Extracted information:
(* ===== verification/Path.v ===== *)
(** * FFOS/path.h: file-system paths

    [ffpath_slash], [ffpath_abs], the splitting functions and [ffpath_normalize], for both
    families of systems.  [ffpath_normalize] works on a real output buffer (writes out of its
    bounds are errors of the model); [nspec] is the component-stack specification it refines. *)
From S2P Require Import Prelude Ffbase.

(** ** Predicates on paths *)

Definition ffpath_slash_win (c : Z) : bool := (c =? SLASH) || (c =? BSLASH).
Definition ffpath_slash_unix (c : Z) : bool := c =? SLASH.

(** [/\]... or [a-zA-Z]:[\0/\] *)
Definition ffpath_abs_win (path : list Z) : bool :=
  match path with
  | [] => false
  | p0 :: rest =>
      if (p0 =? SLASH) || (p0 =? BSLASH) then true
      else
        let ch := Z.lor p0 32 in
        match rest with
        | [] => false
        | p1 :: rest' =>
            (97 <=? ch) && (ch <=? 122) && (p1 =? COLON) &&
            match rest' with
            | [] => true
            | p2 :: _ => (p2 =? SLASH) || (p2 =? BSLASH)
            end
        end
  end.

Definition ffpath_abs_unix (path : list Z) : bool :=
  match path with
  | [] => false
  | p0 :: _ => p0 =? SLASH
  end.

(** ** Splitting: the optional results are the [dir] and [name] out-parameters *)

Section split.
Context `{F : FfStr}.

Definition ffpath_splitpath_unix (fn : list Z) : split_res :=
  let slash := ffs_rfindchar fn SLASH in
  if slash <? 0 then (-1, [], fn) else ffs_split fn slash.

Definition ffpath_splitpath_win (fn : list Z) : split_res :=
  let slash := ffs_rfindany fn [SLASH; BSLASH] in
  if slash <? 0 then (-1, [], fn) else ffs_split fn slash.

Definition ffpath_splitpath_str (win : bool) (fn : list Z) : split_res :=
  if win then ffpath_splitpath_win fn else ffpath_splitpath_unix fn.

Definition ffpath_splitname (fn : list Z) : split_res :=
  let dot := ffs_rfindchar fn DOT in
  if dot <=? 0 then (0, fn, []) else ffs_split fn dot.

Definition ffpath_splitname_str (fn : list Z) : split_res := ffpath_splitname fn.
End split.

(** ** [enum FFPATH_NORM] *)

Definition FFPATH_SLASH_ONLY := 1.
Definition FFPATH_SLASH_BACKSLASH := 2.
Definition FFPATH_FORCE_SLASH := 4.
Definition FFPATH_FORCE_BACKSLASH := 8.
Definition FFPATH_SIMPLE := 16.
Definition FFPATH_DISK_LETTER := 32.
Definition FFPATH_NO_DISK_LETTER := 64.

(** ** [ffpath_normalize] *)

Definition norm_slashes (win : bool) (flags : Z) : list Z :=
  if has flags FFPATH_SLASH_BACKSLASH then [SLASH; BSLASH]
  else if win && negb (has flags (Z.lor FFPATH_SLASH_BACKSLASH FFPATH_SLASH_ONLY))
  then [SLASH; BSLASH] else [SLASH].

Definition norm_flags (win : bool) (flags : Z) : Z :=
  if win && negb (has flags (Z.lor FFPATH_DISK_LETTER FFPATH_NO_DISK_LETTER))
  then Z.lor flags FFPATH_DISK_LETTER else flags.

(** The locals of the loop. *)
Record norm_st := NormSt {
  n_dst : list Z;       (* the output buffer *)
  n_k : nat;            (* bytes written *)
  n_s : list Z;         (* the rest of the input *)
  n_simplify : bool;
  n_skip_disk : bool;
}.

Inductive norm_res :=
  | NCont (st : norm_st)              (* next iteration *)
  | NRet (r : Z) (dst : list Z)       (* return *)
  | NFault.                           (* a write out of the buffer *)

Section normalize.
Context `{F : FfStr}.
Variables (slashes : list Z) (flags cap : Z).

Definition is_last_colon (s : list Z) : bool := bool_decide (last s = Some COLON).

(** The body of [if (ffstr_eqcz(&part, ".."))]: [inl k]: continue with the next component,
    [inr k]: go on and write this one at [k]. *)
Definition norm_dotdot (dst : list Z) (k : nat) : nat + nat :=
  if negb (k =? 0)%nat then
    let slash := ffs_rfindany (take (k - 1) dst) slashes in
    if slash <? 0 then
      let prev := take (k - 1) dst in
      if ffstr_eqz prev [DOT] then inr O
      else if ffstr_eqz prev [DOT; DOT] then inr k
      else if (k =? 1)%nat then inl k
      else if has flags FFPATH_DISK_LETTER && is_last_colon prev then inl k
      else inl O
    else
      let slash := S (Z.to_nat slash) in
      let prev := take (k - 1 - slash) (drop slash dst) in
      if ffstr_eqz prev [DOT; DOT] then inr k else inl slash
  else if has flags FFPATH_SIMPLE then inl k
  else inr k.

(** The separator that is written for the source separator [c]. *)
Definition norm_sep (c : Z) : Z :=
  if has flags FFPATH_FORCE_SLASH then SLASH
  else if has flags FFPATH_FORCE_BACKSLASH then BSLASH
  else c.

(** From the capacity check to the end of the loop body. *)
Definition norm_write (st : norm_st) (k : nat) (pos : Z) (part rest : list Z)
    (simplify skip_disk : bool) : norm_res :=
  if cap <? Z.of_nat (k + length part) + b2z (0 <=? pos) then NRet (-1) (n_dst st)
  else match mem_write (n_dst st) k part with
  | None => NFault
  | Some dst =>
      let k := (k + length part)%nat in
      if 0 <=? pos then
        match n_s st !! Z.to_nat pos with
        | None => NFault
        | Some c =>
            match mem_write dst k [norm_sep c] with
            | None => NFault
            | Some dst => NCont (NormSt dst (S k) rest simplify skip_disk)
            end
        end
      else NCont (NormSt dst k rest simplify skip_disk)
  end.

Definition norm_step (st : norm_st) : norm_res :=
  let '(pos, part, rest) := ffstr_splitbyany (n_s st) slashes in
  let cont k simplify skip := NCont (NormSt (n_dst st) k rest simplify skip) in
  let go (skip_disk : bool) :=
    if ffstr_eqz part [DOT; DOT] then
      match norm_dotdot (n_dst st) (n_k st) with
      | inl k => cont k true skip_disk
      | inr k => norm_write st k pos part rest true skip_disk
      end
    else norm_write st (n_k st) pos part rest true skip_disk in
  if n_simplify st then
    if ffstr_eqz part [] || ffstr_eqz part [DOT] then cont (n_k st) true (n_skip_disk st)
    else if n_skip_disk st then
      if is_last_colon part then cont (n_k st) true false else go false
    else go false
  else go (n_skip_disk st).

Fixpoint norm_loop (fuel : nat) (st : norm_st) : option (Z * list Z) :=
  match n_s st with
  | [] => Some (Z.of_nat (n_k st), n_dst st)
  | _ :: _ =>
      match fuel with
      | O => None
      | S fuel' =>
          match norm_step st with
          | NCont st' => norm_loop fuel' st'
          | NRet r dst => Some (r, dst)
          | NFault => None
          end
      end
  end.
End normalize.

(** [dst]: the output buffer.  The result is the returned number and the buffer; [None]: a
    memory error (or lack of fuel), which [normalize_refines] excludes. *)
Definition ffpath_normalize `{F : FfStr} (win : bool) (dst : list Z) (cap : Z)
    (src : list Z) (flags : Z) : option (Z * list Z) :=
  let simplify := has flags FFPATH_SIMPLE in
  let slashes := norm_slashes win flags in
  let flags := norm_flags win flags in
  let ds := Z.lor FFPATH_DISK_LETTER FFPATH_SIMPLE in
  let skip_disk := Z.land flags ds =? ds in
  norm_loop slashes flags cap (length src) (NormSt dst 0 src simplify skip_disk).

(** The bytes written: [dst[0..ret)]; [None] on the error return. *)
Definition norm_out (r : option (Z * list Z)) : option (list Z) :=
  match r with
  | Some (n, dst) => if n <? 0 then None else Some (take (Z.to_nat n) dst)
  | None => None
  end.

(** The tests of the repository, run on the model. *)
Definition norm_test (win : bool) (src : string) (flags : Z) : option (list Z) :=
  norm_out (ffpath_normalize win (repeat 0 32) 32 (bytes_of src) flags).

Example norm_test_1 :
  map (λ p, bool_decide (norm_test false p.1.1 p.1.2 = Some (bytes_of p.2)))
  [("/a/b/", 0, "/a/b/"); ("a//b//", 0, "a/b/"); ("./a/./b", 0, "./a/b");
   ("../../a", 0, "../../a"); ("./a/../../b", 0, "../b"); ("../a/../../b", 0, "../../b");
   ("/a/../../b", 0, "/b"); ("c:/../../b", 0, "../b"); ("c:/../../b", FFPATH_DISK_LETTER, "c:/b");
   ("//a\\b//c", 6, "/a/b/c"); ("a\b/c", 5, "a\b/c"); ("/", FFPATH_SIMPLE, "");
   ("../a/../../b", FFPATH_SIMPLE, "b"); ("c:/a/b", 48, "a/b")]%string
  = repeat true 14.
Proof. vm_compute. reflexivity. Qed.

(** ** Specification: normalisation of a list of components

    A component is its bytes and the separator that follows it, if any. *)
Abbreviation tok := (list Z * option Z)%type.

Definition olist (o : option Z) : list Z := match o with Some c => [c] | None => [] end.
Definition tok_bytes (t : tok) : list Z := t.1 ++ olist t.2.
Definition render (stk : list tok) : list Z := concat (map tok_bytes stk).

(** The components of a path. *)
Fixpoint toks (p : Z → bool) (s : list Z) : list tok :=
  match s with
  | [] => []
  | c :: s' =>
      if p c then ([], Some c) :: toks p s'
      else match toks p s' with
           | [] => [([c], None)]
           | (w, t) :: r => (c :: w, t) :: r
           end
  end.

(** The effect of a ".." component: [inl]: it is consumed, [inr]: it is kept. *)
Definition spec_dotdot (simple disk : bool) (stk : list tok) : list tok + list tok :=
  match last stk with
  | None => if simple then inl [] else inr []
  | Some (w, _) =>
      match removelast stk with
      | [] =>
          if bool_decide (w = [DOT]) then inr []
          else if bool_decide (w = [DOT; DOT]) then inr stk
          else if bool_decide (w = []) then inl stk
          else if disk && bool_decide (last w = Some COLON) then inl stk
          else inl []
      | init => if bool_decide (w = [DOT; DOT]) then inr stk else inl init
      end
  end.

Record nspec_st := NSpec { sp_stk : list tok; sp_simplify : bool; sp_skip : bool }.

(** Append a component, unless it does not fit. *)
Definition spec_push (cap : Z) (t : tok) (stk : list tok) (skip : bool) : option nspec_st :=
  if cap <? Z.of_nat (length (render stk) + length (tok_bytes t))
  then None else Some (NSpec (stk ++ [t]) true skip).

Definition spec_step (simple disk : bool) (conv : Z → Z) (cap : Z) (st : nspec_st) (t : tok)
    : option nspec_st :=
  let '(w, sep) := t in
  let push := spec_push cap (w, conv <$> sep) in
  let go (skip : bool) :=
    if bool_decide (w = [DOT; DOT]) then
      match spec_dotdot simple disk (sp_stk st) with
      | inl stk => Some (NSpec stk true skip)
      | inr stk => push stk skip
      end
    else push (sp_stk st) skip in
  if sp_simplify st then
    if bool_decide (w = []) || bool_decide (w = [DOT]) then Some st
    else if sp_skip st then
      if bool_decide (last w = Some COLON) then Some (NSpec (sp_stk st) true false) else go false
    else go false
  else go (sp_skip st).

Fixpoint spec_fold (simple disk : bool) (conv : Z → Z) (cap : Z) (st : nspec_st) (ts : list tok)
    : option nspec_st :=
  match ts with
  | [] => Some st
  | t :: ts' => spec_step simple disk conv cap st t ≫= λ st', spec_fold simple disk conv cap st' ts'
  end.
Definition _ffps_info_next (off : Z) (pi : psinfo) : option Z :=
  if NextEntryOffset pi =? 0 then None else Some (off + NextEntryOffset pi).

(** The entry of a process; [Ret None]: it is not in the list. *)
Definition find_step (data : list Z) (pid off : Z) : prog winE (Z + option psinfo) :=
  match nt_entry data off with
  | None => Halt OutOfBounds
  | Some pi =>
      if UniqueProcessId pi =? pid then Ret (inr (Some pi)) else
      match _ffps_info_next off pi with Some off => Ret (inl off) | None => Ret (inr None) end
  end.

(** [p->vctxsw] after the threads of a process. *)
Definition add_switches (l : list (Z * Z)) (v : Z) : Z := foldl (λ v t, u32 (v + t.2)) v l.
(** [p->vctxsw] after the first thread with an identifier. *)
Fixpoint add_thread (tid : Z) (l : list (Z * Z)) (v : Z) : Z :=
  match l with [] => v | t :: l => if t.1 =? tid then u32 (v + t.2) else add_thread tid l v end.

(** The context switches of this process, or of one of its threads. *)
Definition count_switches (fuel : nat) (thread : bool) (g : perf_globals) (v : Z) : prog winE (bool * Z * perf_globals) :=
  let* '(data, g) := _ffps_info_get g in
  match data with
  | None => Ret (false, v, g)
  | Some (blk, data) =>
      let! pid := GetCurrentProcessId in
      let* tid := if thread then let! t := GetCurrentThreadId in Ret (Some t) else Ret None in
      let* pi := loop fuel (find_step data pid) 0 in
      let v := match pi, tid with
               | Some pi, None => add_switches (threads pi) v
               | Some pi, Some tid => add_thread tid (threads pi) v
               | None, _ => v
               end in
      do! w_free blk in Ret (true, v, g)
  end.

Definition _fftime_from_filetime (ft : filetime) : fftime :=
  let n := Z.lor (Z.shiftl (dwHigh ft) 32) (dwLow ft) in
  FfTime (n / (1000000 * 10)) (u32 (n mod (1000000 * 10) * 100)).

Definition fftime_monotonic_win (g : perf_globals) : prog winE (fftime * perf_globals) :=
  let* freq := if g_freq g =? 0 then call QueryPerformanceFrequency else Ret (g_freq g) in
  let! val := QueryPerformanceCounter in
  if freq =? 0 then Halt Exited else      (* the division traps; the frequency is never 0 *)
  (* the arithmetic of LONGLONG *)
  Ret (FfTime (s64 (Z.quot val freq)) (u32 (s64 (Z.quot (s64 (Z.rem val freq * 1000000000)) freq))),
       PerfGlobals (g_ntquery g) (g_meminfo g) freq).

(** Times and switches are read in the same way for a process and for a thread. *)
Definition perf_times (e : winE (bool * (filetime * filetime))) (p : ffps_perf) (flags rc : Z) : prog winE (Z * ffps_perf) :=
  if has flags (Z.lor FFPS_PERF_SEPTIME FFPS_PERF_CPUTIME) then
    let! '(r, (kern, usr)) := e in
    Ret (Z.lor rc (b2z (negb r)),
      if r : bool then
        let p := set_septime p (_fftime_from_filetime usr) (_fftime_from_filetime kern) in
        if has flags FFPS_PERF_CPUTIME then set_cputime p (fftime_add (p_systime p) (p_usertime p)) else p
      else p)
  else Ret (rc, p).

Task details: Reproduce exactly the lines of the records above from the one with "(** The components of a path. *)" to the one with "Some (w, _) =>", both included, and leave out everything else.

Result:
(** The components of a path. *)
Fixpoint toks (p : Z → bool) (s : list Z) : list tok :=
  match s with
  | [] => []
  | c :: s' =>
      if p c then ([], Some c) :: toks p s'
      else match toks p s' with
           | [] => [([c], None)]
           | (w, t) :: r => (c :: w, t) :: r
           end
  end.

(** The effect of a ".." component: [inl]: it is consumed, [inr]: it is kept. *)
Definition spec_dotdot (simple disk : bool) (stk : list tok) : list tok + list tok :=
  match last stk with
  | None => if simple then inl [] else inr []
  | Some (w, _) =>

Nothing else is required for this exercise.